Understanding hourly patterns of Olea pollen concentrations as tool for the environmental impact assessment.

机构信息

Department of Construction, School of Technology, University of Extremadura, Avda. de la Universidad s/n, Cáceres, Spain.

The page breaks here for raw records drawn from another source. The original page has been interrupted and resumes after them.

(* ===== verification/Genromfs.v ===== *)
(** * The tool that makes the romfs image

    genromfs-0.5.2/genromfs.c: [processdir] walks a directory of the build
    host and gives every entry its offset in the image, [dumpall] writes the
    image.  The system calls on the host's files are the record [host]; an
    [int] that overflows, a buffer that is written past its end and a pointer
    before its string make a run [Undefined].  The tree of nodes is a value: a
    node's list of entries is the list in [Filenode]; module [Dlist] shows that
    the code's linked lists are such lists. *)

From stdpp Require Import base list numbers gmap.
From Stdlib Require Import ZArith Lia.
From S2P Require Import Prelude Romfs.

(** ** The lists of nodes

    A memory of words: the node at [a] keeps [next] at [a] and [prev] at
    [a + 1]; a header at [fh] keeps [head], [tail] and [tailpred] at [fh],
    [fh + 1] and [fh + 2], so the code's cast of [&fh->tail] to a node gives a
    node whose [next] is [tail] and whose [prev] is [tailpred].  Behind the links
    a node keeps its [parent], at [a + 2], and a header its [owner], at [fh + 3]. *)

Module Dlist.

Definition next (m : gmap Z Z) (a : Z) : Z := m !!! a.
Definition prev (m : gmap Z Z) (a : Z) : Z := m !!! (a + 1).

Definition parent (m : gmap Z Z) (a : Z) : Z := m !!! (a + 2).
Definition owner (m : gmap Z Z) (fh : Z) : Z := m !!! (fh + 3).

Definition initlist (m : gmap Z Z) (fh own : Z) : gmap Z Z :=
  <[fh + 3 := own]> (<[fh + 2 := fh]> (<[fh + 1 := 0]> (<[fh := fh + 1]> m))).

Definition listisempty (m : gmap Z Z) (fh : Z) : bool := (m !!! fh) =? fh + 1.

Definition append (m : gmap Z Z) (fh n : Z) : gmap Z Z :=
  let tail := fh + 1 in
  let m1 := <[n := tail]> m in
  let m2 := <[n + 1 := prev m1 tail]> m1 in
  let m3 := <[tail + 1 := n]> m2 in
  let m4 := <[prev m3 n := n]> m3 in
  <[n + 2 := owner m4 fh]> m4.

(** [for (p = fh->head; p->next; p = p->next)]: the nodes visited. *)
Fixpoint walk (fuel : nat) (m : gmap Z Z) (p : Z) : option (list Z) :=
  match fuel with
  | O => None
  | S f => if next m p =? 0 then Some []
           else l ← walk f m (next m p); Some (p :: l)
  end.

End Dlist.

(** ** Outcomes *)

(** What a run of the tool comes to: a value, undefined behaviour of C, or
    directories deeper than the fuel. *)
Inductive gen (A : Type) :=
| Done (a : A)
| Undefined
| Deep.
Arguments Done {A}.
Arguments Undefined {A}.
Arguments Deep {A}.

#[global] Instance gen_bind : MBind gen := fun A B f x =>
  match x with Done a => f a | Undefined => Undefined | Deep => Deep end.

(** [int] addition. *)
Definition iadd (a b : Z) : gen Z :=
  if (- 2 ^ 31 <=? a + b) && (a + b <? 2 ^ 31) then Done (a + b) else Undefined.

(** ** The host *)

(** The fields of the host's [struct stat]; a device number is its major and
    its minor number. *)
Record hstat := HStat {
  h_dev : Z; h_ino : Z; h_mode : Z; h_size : Z; h_rdev : Z * Z }.

(** [lstat], [opendir] with the names [readdir] gives, [readlink], [access]
    for reading, [open] with the descriptor, what [read] reads, [fnmatch] with
    the flags of the code (true for a match). *)
Record host := Host {
  lstat : list Z -> option hstat;
  opendir : list Z -> option (list (list Z));
  readlink : list Z -> option (list Z);
  access : list Z -> bool;
  open : list Z -> Z;
  contents : list Z -> list Z;
  fnmatch : list Z -> list Z -> bool }.

Definition S_ISREG (m : Z) : bool := Z.land m S_IFMT =? S_IFREG.
Definition S_ISDIR (m : Z) : bool := Z.land m S_IFMT =? S_IFDIR.
Definition S_ISLNK (m : Z) : bool := Z.land m S_IFMT =? S_IFLNK.
Definition S_ISCHR (m : Z) : bool := Z.land m S_IFMT =? S_IFCHR.
Definition S_ISBLK (m : Z) : bool := Z.land m S_IFMT =? S_IFBLK.
Definition S_ISFIFO (m : Z) : bool := Z.land m S_IFMT =? S_IFIFO.
Definition S_ISSOCK (m : Z) : bool := Z.land m S_IFMT =? S_IFSOCK.

(** ** Nodes *)

(** [struct filenode] without its links: [n_link] is the offset of
    [orig_link], which does not change once a node is in the tree. *)
Record fnode := FNode {
  n_name : list Z; n_realname : list Z; n_ondev : Z; n_devnode : Z * Z; n_onino : Z;
  n_modes : Z; n_offset : Z; n_size : Z; n_pad : Z; n_link : option Z }.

Center of Allergy & Environment (ZAUM), Member of the German Center for Lung Research (DZL), Technical University and Helmholtz Center Munich, Munich, Germany.

出版信息

Sci Total Environ. 2020 Sep 20;736:139363. doi: 10.1016/j.scitotenv.2020.139363. Epub 2020 May 25.

DOI:10.1016/j.scitotenv.2020.139363
PMID:32485367
Abstract

Bioinformatics clustering application for mining of a large set of olive pollen aerobiological data to describe the daily distribution of Olea pollen concentration. The study was performed with hourly pollen concentrations measured during 8 years (2011-2018) in Extremadura (Spain). Olea pollen season by quartiles of the pollen integral in preseason (Q1: 0%-25%), in-season (Q2 and Q3: 25%-75%) and postseason (Q4: 75%-100%). Days with pollen concentrations above 100 grains/m were clustered according to the daily distribution of the concentrations. The factors affecting the prevalence of the different clusters were analyzed: distance to olive groves and the moment during the pollen season and the meteorology. During the season, the highest hourly concentrations during the day where between 12:00 and 14:00, while during the preseason the highest hourly concentrations were detected in the afternoon and evening hours. In the postseason the pollen concentrations were more homogeneously distributed during 9-16 h. The representation shows a well-defined hourly pattern during the season, but a more heterogeneous distribution during the preseason and postseason. The cluster dendrogram shows that all the days could be clustered in 6 groups: most of the clusters shows the daily peaks between 11:00 and 15:00 with a smooth curve (Cluster 1 and 3) or with a strong peak (2 and 5). Days included in cluster 9 shows an earlier peak in the morning (before 9:00). On the other hand, cluster 6 shows a peak in the afternoon, after 15:00. Hourly concentrations show a sharper pattern during the season, with the peak during the hours close to the emission. Out of the season, when pollen is expected to come from farther distances, the hourly peak is located later from the emission time of the trees. Significant factors for predicting the hourly pattern were wind speed and direction and the distance to the olive groves.

摘要

生物信息学聚类应用程序,用于挖掘大量的橄榄花粉气传数据,以描述橄榄花粉浓度的日分布。该研究是在西班牙埃斯特雷马杜拉地区(Extremadura)进行的,使用 8 年(2011-2018 年)每小时测量的花粉浓度进行。按照 preseason(Q1:0%-25%)、季节内(Q2 和 Q3:25%-75%)和季后(Q4:75%-100%)花粉积分的四分位数对橄榄花粉季节进行划分。根据浓度的日分布对花粉浓度高于 100 粒/米的天数进行聚类。分析了影响不同聚类出现的因素:到橄榄林的距离、花粉季节的时间以及气象条件。在季节内,白天最高的每小时浓度出现在 12:00 至 14:00 之间,而在 preseason 期间,最高的每小时浓度出现在下午和傍晚。在季后,花粉浓度在 9-16 小时期间分布更加均匀。该表示显示了季节内的明确的每小时模式,但在 preseason 和季后分布更加不均匀。聚类树状图显示,所有的天数都可以分为 6 组:大多数聚类显示出每日高峰出现在 11:00 至 15:00 之间,曲线较为平滑(聚类 1 和 3)或有强烈的峰值(聚类 2 和 5)。包含在聚类 9 中的天数显示出早晨(9:00 之前)的较早峰值。另一方面,聚类 6 显示出下午 15:00 后的峰值。季节内的每小时浓度模式更加明显,峰值出现在树木排放后的几个小时内。不在季节内时,花粉预计来自更远的距离,因此每小时的峰值出现在树木排放时间之后。预测每小时模式的重要因素是风速和风向以及与橄榄林的距离。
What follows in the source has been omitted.